4. On the other hand, Balakrishna Pandurang v. Govind Shivaji I.L.R. (1883) Bom. 518, is directly in point and is against the appellant. It was there contended for the plaintiff that the termination of a suit means not the result or the decision but the final and entire satisfaction by execution or otherwise of the decree given. This contention was negatived by West, J., who quotes in support of his view the observation of Blackburn J., in Harris v. Quine (1869) L.R. 4 Q.B. 653.
The termination of a suit is when judgment is given in the Court in which the action is commenced.

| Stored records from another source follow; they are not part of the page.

Definition spawns (w : World) : list effect := filter is_spawn (trace w).
Definition retries_scheduled (w : World) : list effect := filter is_timeout (trace w).

(** The number of log lines among some effects. *)
Definition count_logs (effs : list effect) : nat := List.length (filter is_log effs).

(** The files after the effects [effs], when [n] lines had been logged
    before them: a [Log] entry is a line at the end of the log file, a
    [WriteFile] entry a file replaced, a [CreateWriteStream] entry a
    file opened for appending. *)
Fixpoint files_after (h : Host) (n : nat) (effs : list effect)
    (fs : jsstring -> option jsstring) : jsstring -> option jsstring :=
  match effs with
  | [] => fs
  | e :: rest =>
      match e with
      | WriteFile path content => files_after h n rest (write_file path content fs)
      | CreateWriteStream path => files_after h n rest (touch path fs)
      | Log level message =>
          files_after h (S n) rest
            (append_file (log_path h) (log_line (clock h n) level message) fs)
      | _ => files_after h n rest fs
      end
  end.

(** An effect that is no write to the file at [p] and does not open
    it. *)
Definition spares (p : jsstring) (e : effect) : Prop :=
  match e with
  | WriteFile q _ | CreateWriteStream q => q <> p
  | _ => True
  end.

(** [now] holds what [before] held, and maybe more after it. *)
Definition extends (before now : option jsstring) : Prop :=
  forall old, before = Some old -> exists added, now = Some (old ++ added).
(** [a[i] = v] on an index the array has. *)
Fixpoint setIndex {A : Type} (a : list A) (i : nat) (v : A) : list A :=
  match a, i with
  | [], _ => []
  | _ :: a', O => v :: a'
  | x :: a', S i' => x :: setIndex a' i' v
  end.

(** The body of [forEach], lines 289-294: a missing wheel is skipped. *)
Definition spin (v : VehicleVectors num) (wheel : option (Object3D num))
  : option (Object3D num) :=
  match wheel with
  | None => None
  | Some w => Some {| rotation_order := YXZ;
                      rotation_x := wheelRotation v;
                      rotation_y := rotation_y w;
                      rotation_z := rotation_z w |}
  end.

(** [wheelsRef.current[i]!.rotation.y = yaw]: [None] is the TypeError of
    reading [rotation] on [null] or [undefined]. *)
Definition setYaw (wheels : list (option (Object3D num))) (i : nat) (yaw : num)
  : option (list (option (Object3D num))) :=
  match nth_error wheels i with
  | Some (Some w) =>
      Some (setIndex wheels i
              (Some {| rotation_order := rotation_order w;
                       rotation_x := rotation_x w;
                       rotation_y := yaw;
                       rotation_z := rotation_z w |}))
  | _ => None
  end.

(** The callback of [useFrame] in [CarBody], lines 288-298. *)
Definition useFrame (v : VehicleVectors num) (wheels : list (option (Object3D num)))
  : FrameOutcome num :=
  let wheels1 := map (spin v) wheels in
  match setYaw wheels1 1 (steeringInput v * lit 0.5) with
  | None => FrameTypeError wheels1
  | Some wheels2 =>
    match setYaw wheels2 0 (steeringInput v * lit 0.5) with
    | None => FrameTypeError wheels2
    | Some wheels3 => FrameReturned wheels3
    end
  end.

(** A wheel is mounted at index [i]. *)
Definition mounted (wheels : list (option (Object3D num))) (i : nat) : bool :=
  match nth_error wheels i with Some (Some _) => true | _ => false end.

End CarBody.
End CarBody.

(** The [vectors] object [Car] hands to its [CarBody]. *)
Definition vectorsOf {num : Type} (r : Refs num) : CarBody.VehicleVectors num :=
  CarBody.mkVehicleVectors (wheelRotation r) (steeringInput r).

(** ** The other players (other-players.tsx) *)

Module OtherPlayers.

(** [rotation: { x, y, z, w }] *)
Record XYZW (num : Type) := mkXYZW { qx : num; qy : num; qz : num; qw : num }.

Record Presence (num : Type) := mkPresence {
  name : String.string;
  position : THREE.Vector3 num;
  rotation : XYZW num
}.

(** A [Record<string, Presence>]: its entries in the order of
    [Object.keys]. *)
Definition Users (num : Type) : Type := list (String.string * Presence num).

(** The part of a parsed message the handler reads: [type] and
    [payload.users]. *)
Record MessageJson (num : Type) := mkMessageJson {
  type : String.string;
  users : Users num
}.

(** The position and quaternion of a player's group. *)
Record Group (num : Type) := mkGroup {
  group_position : THREE.Vector3 num;
  group_quaternion : XYZW num
}.

(** The frame callback of an [OtherPlayer] returns, leaving
    [playerRef.current] as given, or throws a TypeError. *)
Inductive FrameOutcome (num : Type) :=
| FrameReturned (playerRef : option (Group num))
| FrameTypeError.

(** The objects of type [Record<string, Presence>] by address, the address
    in [presenceRef.current], the state [playerIds] and
    [playerIdsRef.current]. *)
Record State (num : Type) := mkState {
  heap : list (Users num);
  presenceRef : nat;
  playerIds : list String.string;
  playerIdsRef : list String.string
}.

Section OtherPlayers.
Context {num : Type}.

(** [Object.keys(o)] *)
Definition keys (o : Users num) : list String.string := map fst o.

(** The own property [k] of [o], an entry of the parsed message; [None]
    when [o] has no such entry. *)
Fixpoint get (o : Users num) (k : String.string) : option (Presence num) :=
  match o with
  | [] => None
  | (k', p) :: o' => if String.eqb k' k then Some p else get o' k
  end.

(** The names of the members of [Object.prototype], which an object made
    by [JSON.parse] or by [{}] inherits: each is a function, except
    [__proto__], which reads as [Object.prototype] itself. *)
Definition ObjectPrototype : list String.string :=
  ["constructor"; "__defineGetter__"; "__defineSetter__"; "hasOwnProperty";
   "__lookupGetter__"; "__lookupSetter__"; "isPrototypeOf";
   "propertyIsEnumerable"; "toString"; "valueOf"; "__proto__";
   "toLocaleString"]%string.

Definition inherited (k : String.string) : bool :=
  existsb (String.eqb k) ObjectPrototype.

To the same effect is the decision reported in Watkins v. Fox I.L.R. (1895) Cal. 943, which contains a footnote referring to another decision by Trevelyan, J., who deals with a similar plea as is now put forward on behalf of the appellant in the following words:
It was contended that, for the purpose of the Limitation Act, the suit had not terminated as the attorney might have to appear in the execution proceedings. This contention, if correct, would postpone the attorney's remedy for twelve years.
In my opinion a suit can ordinarily be said to have terminated, when there is nothing more to-be done in it, except execution.
On the facts, there is little scope for holding that the engagement of the advocate was to cover the execution proceedings also. It is seen from the memo Exhibit P-3. that he was stipulating for separate fees for separate proceedings in the suit like legal representative petition, commission enquiry at Madras etc., and his own letter Ex. D-2 gives the clearest indication that he deemed his engagement at an end as soon as the compromise had been put through without reference to him. The advocate himself did not put forward any such comprehensive interpretation on his engagement. There is another difficulty also in his way. If execution proceedings were also in the contemplation of the parties, then the claim for the fee. is obviously premature.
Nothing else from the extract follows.